** Opening PROVIDED RECORDS block **
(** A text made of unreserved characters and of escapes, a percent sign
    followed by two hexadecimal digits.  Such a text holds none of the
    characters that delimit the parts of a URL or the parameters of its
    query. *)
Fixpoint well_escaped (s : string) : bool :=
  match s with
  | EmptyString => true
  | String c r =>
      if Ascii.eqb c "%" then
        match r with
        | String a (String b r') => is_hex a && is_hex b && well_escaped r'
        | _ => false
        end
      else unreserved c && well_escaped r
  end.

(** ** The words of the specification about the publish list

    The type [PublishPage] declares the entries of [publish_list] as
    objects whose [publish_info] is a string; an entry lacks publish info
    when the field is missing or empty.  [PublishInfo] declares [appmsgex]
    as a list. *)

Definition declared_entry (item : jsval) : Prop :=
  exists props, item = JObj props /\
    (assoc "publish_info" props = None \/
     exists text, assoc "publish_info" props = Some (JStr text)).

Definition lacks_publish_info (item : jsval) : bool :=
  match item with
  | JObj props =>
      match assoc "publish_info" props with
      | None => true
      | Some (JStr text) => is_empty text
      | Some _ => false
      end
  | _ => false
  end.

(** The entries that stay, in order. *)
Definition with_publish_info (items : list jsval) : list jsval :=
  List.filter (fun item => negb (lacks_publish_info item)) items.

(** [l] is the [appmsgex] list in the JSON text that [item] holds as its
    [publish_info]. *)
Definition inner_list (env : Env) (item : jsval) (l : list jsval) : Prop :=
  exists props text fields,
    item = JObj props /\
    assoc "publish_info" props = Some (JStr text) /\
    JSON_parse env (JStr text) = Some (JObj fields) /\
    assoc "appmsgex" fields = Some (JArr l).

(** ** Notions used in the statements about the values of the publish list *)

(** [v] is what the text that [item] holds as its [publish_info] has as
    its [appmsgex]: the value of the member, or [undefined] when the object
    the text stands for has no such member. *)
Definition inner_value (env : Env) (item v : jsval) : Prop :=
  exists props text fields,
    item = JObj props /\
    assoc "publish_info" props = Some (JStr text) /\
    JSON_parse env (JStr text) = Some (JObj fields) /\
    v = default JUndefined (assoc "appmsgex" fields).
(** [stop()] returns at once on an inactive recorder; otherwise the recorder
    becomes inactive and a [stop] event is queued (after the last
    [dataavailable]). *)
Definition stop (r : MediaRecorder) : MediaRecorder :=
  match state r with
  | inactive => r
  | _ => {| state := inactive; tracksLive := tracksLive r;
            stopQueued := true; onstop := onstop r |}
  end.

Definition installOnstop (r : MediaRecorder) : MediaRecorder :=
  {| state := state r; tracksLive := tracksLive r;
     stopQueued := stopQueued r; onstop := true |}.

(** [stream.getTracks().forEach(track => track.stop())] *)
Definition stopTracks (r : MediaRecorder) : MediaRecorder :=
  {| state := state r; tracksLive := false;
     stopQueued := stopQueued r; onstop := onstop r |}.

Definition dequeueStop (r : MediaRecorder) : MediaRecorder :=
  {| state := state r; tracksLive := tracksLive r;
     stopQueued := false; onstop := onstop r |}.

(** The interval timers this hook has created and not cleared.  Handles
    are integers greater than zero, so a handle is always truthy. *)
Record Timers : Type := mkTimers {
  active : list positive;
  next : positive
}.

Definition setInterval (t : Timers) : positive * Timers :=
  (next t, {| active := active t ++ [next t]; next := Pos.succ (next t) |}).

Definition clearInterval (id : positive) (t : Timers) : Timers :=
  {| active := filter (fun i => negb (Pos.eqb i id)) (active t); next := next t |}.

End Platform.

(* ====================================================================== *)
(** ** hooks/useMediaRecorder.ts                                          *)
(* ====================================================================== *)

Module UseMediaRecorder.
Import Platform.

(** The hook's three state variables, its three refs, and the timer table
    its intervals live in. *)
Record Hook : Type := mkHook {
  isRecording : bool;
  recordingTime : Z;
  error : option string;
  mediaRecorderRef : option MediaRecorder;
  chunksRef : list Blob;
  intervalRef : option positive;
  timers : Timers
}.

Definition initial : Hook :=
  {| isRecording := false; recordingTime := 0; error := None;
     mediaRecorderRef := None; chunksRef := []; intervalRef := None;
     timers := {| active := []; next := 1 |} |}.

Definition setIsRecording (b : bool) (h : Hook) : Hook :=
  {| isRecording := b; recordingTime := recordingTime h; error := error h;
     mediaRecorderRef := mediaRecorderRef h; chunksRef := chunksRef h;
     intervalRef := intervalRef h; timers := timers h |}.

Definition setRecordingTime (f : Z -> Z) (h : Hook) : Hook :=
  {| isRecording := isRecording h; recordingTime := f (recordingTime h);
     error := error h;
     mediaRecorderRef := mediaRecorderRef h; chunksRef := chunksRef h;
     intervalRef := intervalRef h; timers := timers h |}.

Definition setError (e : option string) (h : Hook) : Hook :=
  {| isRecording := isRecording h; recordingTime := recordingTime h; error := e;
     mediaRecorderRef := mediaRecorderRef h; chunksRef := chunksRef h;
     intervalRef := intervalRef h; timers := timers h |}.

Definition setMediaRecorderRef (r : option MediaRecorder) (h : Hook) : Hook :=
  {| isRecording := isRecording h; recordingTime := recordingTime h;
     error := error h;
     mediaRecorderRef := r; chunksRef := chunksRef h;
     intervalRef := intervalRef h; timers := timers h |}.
** Closing PROVIDED RECORDS block **
- _TASK DETAILS_: Only the count should be given: the number of lines in the entries above containing the word "that".

- _RESPONSE BELOW_: 4